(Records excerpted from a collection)
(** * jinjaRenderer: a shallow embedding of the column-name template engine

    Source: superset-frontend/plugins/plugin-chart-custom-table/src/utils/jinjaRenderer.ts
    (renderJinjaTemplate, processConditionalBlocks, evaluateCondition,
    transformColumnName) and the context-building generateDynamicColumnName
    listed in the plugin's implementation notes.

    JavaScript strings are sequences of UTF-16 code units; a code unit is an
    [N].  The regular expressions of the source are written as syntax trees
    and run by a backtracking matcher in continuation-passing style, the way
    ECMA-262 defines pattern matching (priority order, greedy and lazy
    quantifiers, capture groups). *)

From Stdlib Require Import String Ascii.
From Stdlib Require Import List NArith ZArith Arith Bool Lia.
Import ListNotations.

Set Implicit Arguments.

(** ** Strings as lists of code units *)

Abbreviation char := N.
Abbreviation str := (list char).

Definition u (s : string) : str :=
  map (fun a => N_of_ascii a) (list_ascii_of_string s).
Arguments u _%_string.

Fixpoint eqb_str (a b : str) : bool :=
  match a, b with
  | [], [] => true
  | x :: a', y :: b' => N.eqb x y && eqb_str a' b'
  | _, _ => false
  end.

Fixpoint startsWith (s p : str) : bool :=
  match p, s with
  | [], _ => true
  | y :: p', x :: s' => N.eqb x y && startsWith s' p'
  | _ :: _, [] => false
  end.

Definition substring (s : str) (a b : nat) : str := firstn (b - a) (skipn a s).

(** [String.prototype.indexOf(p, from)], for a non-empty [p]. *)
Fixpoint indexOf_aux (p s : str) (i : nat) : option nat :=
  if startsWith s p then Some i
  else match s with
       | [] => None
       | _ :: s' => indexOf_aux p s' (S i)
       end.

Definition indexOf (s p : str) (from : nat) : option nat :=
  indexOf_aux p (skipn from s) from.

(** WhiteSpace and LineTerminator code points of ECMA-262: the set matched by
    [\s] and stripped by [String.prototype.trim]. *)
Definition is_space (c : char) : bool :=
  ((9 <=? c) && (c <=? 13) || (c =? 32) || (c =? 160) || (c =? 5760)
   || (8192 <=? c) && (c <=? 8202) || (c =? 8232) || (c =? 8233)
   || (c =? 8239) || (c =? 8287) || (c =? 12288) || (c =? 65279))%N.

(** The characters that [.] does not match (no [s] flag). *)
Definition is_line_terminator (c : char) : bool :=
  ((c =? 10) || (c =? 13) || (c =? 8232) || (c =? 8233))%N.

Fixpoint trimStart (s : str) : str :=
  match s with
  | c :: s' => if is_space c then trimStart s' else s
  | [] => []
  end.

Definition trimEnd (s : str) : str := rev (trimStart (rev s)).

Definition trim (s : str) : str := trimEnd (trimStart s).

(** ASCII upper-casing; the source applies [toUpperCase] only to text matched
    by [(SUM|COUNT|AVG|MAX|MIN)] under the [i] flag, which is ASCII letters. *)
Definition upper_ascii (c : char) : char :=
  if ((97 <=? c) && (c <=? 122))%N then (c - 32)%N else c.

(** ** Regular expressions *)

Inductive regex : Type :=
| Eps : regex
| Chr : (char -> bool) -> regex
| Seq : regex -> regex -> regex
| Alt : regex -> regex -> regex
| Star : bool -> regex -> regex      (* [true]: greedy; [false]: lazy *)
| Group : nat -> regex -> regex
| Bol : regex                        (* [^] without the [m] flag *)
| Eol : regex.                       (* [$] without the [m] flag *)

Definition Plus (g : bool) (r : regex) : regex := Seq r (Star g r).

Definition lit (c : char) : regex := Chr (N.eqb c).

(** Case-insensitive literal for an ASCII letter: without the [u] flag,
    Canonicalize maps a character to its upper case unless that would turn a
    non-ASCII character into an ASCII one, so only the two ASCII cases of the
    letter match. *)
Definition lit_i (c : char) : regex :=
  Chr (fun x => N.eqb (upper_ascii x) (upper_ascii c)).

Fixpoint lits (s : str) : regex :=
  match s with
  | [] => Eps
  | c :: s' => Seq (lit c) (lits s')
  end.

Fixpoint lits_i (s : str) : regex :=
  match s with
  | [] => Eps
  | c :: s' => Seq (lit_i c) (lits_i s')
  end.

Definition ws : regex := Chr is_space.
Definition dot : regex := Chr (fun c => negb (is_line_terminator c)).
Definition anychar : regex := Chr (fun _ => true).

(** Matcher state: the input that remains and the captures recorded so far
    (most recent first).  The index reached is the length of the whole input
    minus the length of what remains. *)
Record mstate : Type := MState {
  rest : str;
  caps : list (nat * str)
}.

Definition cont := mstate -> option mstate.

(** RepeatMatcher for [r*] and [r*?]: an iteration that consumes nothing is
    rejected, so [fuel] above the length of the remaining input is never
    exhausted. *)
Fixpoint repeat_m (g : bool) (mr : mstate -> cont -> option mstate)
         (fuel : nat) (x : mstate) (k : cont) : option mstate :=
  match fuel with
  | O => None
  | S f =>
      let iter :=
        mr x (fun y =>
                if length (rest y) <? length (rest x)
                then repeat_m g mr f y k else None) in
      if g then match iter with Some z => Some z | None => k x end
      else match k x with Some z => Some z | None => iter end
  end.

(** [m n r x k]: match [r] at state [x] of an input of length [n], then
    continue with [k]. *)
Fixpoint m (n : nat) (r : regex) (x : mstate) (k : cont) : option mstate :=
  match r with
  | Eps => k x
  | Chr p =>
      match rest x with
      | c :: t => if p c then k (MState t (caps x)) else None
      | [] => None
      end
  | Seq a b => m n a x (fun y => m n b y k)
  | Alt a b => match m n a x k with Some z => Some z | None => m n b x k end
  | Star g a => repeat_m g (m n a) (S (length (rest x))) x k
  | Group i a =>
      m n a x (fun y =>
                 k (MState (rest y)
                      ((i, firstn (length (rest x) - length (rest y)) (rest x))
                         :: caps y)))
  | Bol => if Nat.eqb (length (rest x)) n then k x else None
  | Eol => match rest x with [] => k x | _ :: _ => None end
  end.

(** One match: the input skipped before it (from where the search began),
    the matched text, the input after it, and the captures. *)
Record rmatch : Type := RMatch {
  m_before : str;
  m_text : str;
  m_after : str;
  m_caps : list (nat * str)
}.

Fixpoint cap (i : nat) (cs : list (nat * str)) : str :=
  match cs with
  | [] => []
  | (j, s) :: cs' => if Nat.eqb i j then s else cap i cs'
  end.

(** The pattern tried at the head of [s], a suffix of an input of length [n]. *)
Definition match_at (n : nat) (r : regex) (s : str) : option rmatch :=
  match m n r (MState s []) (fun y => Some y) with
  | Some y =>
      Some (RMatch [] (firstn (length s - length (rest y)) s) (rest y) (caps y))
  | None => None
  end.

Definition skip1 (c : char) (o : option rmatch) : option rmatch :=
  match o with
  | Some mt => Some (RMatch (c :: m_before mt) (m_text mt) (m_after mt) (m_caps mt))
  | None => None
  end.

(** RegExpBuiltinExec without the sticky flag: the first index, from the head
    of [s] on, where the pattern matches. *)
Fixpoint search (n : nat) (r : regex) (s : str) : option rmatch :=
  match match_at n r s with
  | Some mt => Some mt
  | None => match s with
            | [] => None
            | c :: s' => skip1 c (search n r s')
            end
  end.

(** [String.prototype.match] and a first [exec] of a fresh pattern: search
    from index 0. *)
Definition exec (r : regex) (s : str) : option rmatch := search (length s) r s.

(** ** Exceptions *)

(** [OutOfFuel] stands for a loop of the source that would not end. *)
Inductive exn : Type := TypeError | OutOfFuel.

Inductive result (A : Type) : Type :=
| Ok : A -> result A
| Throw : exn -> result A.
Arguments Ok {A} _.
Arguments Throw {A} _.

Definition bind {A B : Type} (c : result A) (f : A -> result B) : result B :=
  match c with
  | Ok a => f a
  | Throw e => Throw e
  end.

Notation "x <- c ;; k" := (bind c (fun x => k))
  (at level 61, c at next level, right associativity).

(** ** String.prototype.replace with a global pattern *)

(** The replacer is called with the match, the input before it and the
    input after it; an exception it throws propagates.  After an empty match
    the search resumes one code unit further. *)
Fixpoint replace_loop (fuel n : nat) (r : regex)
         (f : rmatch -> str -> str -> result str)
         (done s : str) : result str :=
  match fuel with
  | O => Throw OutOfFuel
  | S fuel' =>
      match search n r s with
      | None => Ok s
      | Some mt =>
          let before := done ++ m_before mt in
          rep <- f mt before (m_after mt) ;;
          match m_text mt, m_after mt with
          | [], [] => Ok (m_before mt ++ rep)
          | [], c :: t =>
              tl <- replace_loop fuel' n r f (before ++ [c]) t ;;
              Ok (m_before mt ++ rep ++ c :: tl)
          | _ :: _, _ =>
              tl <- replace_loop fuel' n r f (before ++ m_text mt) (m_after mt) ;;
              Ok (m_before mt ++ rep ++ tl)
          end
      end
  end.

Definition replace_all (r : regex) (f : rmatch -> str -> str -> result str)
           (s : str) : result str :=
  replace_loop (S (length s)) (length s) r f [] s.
* * *
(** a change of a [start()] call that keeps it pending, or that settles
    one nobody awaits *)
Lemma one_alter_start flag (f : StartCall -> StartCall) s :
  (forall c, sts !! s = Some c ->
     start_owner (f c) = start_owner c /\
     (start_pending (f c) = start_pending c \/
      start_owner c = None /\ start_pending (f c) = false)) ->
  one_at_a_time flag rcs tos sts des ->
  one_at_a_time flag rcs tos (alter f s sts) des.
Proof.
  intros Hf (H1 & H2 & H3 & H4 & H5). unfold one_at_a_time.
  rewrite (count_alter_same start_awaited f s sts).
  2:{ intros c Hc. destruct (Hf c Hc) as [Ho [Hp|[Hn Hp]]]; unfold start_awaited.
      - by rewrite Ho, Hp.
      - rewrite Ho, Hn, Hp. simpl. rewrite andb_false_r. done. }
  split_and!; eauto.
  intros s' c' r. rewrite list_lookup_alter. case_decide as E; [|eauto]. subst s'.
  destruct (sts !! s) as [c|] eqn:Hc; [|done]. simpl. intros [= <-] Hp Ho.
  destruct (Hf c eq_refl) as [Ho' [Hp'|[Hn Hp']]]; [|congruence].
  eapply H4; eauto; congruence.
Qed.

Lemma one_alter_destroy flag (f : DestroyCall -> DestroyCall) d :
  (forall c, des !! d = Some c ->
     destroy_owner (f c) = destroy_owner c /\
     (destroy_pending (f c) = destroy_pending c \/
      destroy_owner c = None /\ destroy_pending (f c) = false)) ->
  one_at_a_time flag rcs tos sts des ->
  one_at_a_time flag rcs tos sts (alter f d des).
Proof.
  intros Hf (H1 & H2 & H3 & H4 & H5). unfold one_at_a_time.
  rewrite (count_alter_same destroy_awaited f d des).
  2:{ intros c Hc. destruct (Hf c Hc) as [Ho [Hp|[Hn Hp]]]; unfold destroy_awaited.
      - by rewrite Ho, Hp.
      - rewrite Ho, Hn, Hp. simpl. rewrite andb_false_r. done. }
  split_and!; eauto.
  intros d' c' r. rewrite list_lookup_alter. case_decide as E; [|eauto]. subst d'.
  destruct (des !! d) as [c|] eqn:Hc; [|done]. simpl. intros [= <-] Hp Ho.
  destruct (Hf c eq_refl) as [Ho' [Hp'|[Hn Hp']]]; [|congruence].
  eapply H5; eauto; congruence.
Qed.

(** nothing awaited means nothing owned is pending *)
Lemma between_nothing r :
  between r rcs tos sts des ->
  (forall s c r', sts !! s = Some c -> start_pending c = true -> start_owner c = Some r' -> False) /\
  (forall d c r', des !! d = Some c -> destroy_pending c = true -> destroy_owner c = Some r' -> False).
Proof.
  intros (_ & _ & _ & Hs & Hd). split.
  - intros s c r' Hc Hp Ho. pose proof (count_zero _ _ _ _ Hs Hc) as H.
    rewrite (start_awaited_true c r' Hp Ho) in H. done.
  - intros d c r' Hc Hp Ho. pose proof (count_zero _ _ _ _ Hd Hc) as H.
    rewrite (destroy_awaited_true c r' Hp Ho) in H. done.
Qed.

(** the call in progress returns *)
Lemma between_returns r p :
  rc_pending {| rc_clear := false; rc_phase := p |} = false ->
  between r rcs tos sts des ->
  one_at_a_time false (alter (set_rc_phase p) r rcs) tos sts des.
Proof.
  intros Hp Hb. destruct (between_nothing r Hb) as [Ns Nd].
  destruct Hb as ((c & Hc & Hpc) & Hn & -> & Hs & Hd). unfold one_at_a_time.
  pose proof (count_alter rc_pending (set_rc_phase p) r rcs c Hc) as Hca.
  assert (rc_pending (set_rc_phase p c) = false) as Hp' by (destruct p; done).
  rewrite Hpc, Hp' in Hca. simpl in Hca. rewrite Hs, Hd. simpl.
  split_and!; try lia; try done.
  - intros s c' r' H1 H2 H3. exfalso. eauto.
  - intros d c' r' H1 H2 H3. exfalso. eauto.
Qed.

Directions for this task: Copy all lines above where "expressions" is present.

Exercise output:
    [N].  The regular expressions of the source are written as syntax trees
(** ** Regular expressions *)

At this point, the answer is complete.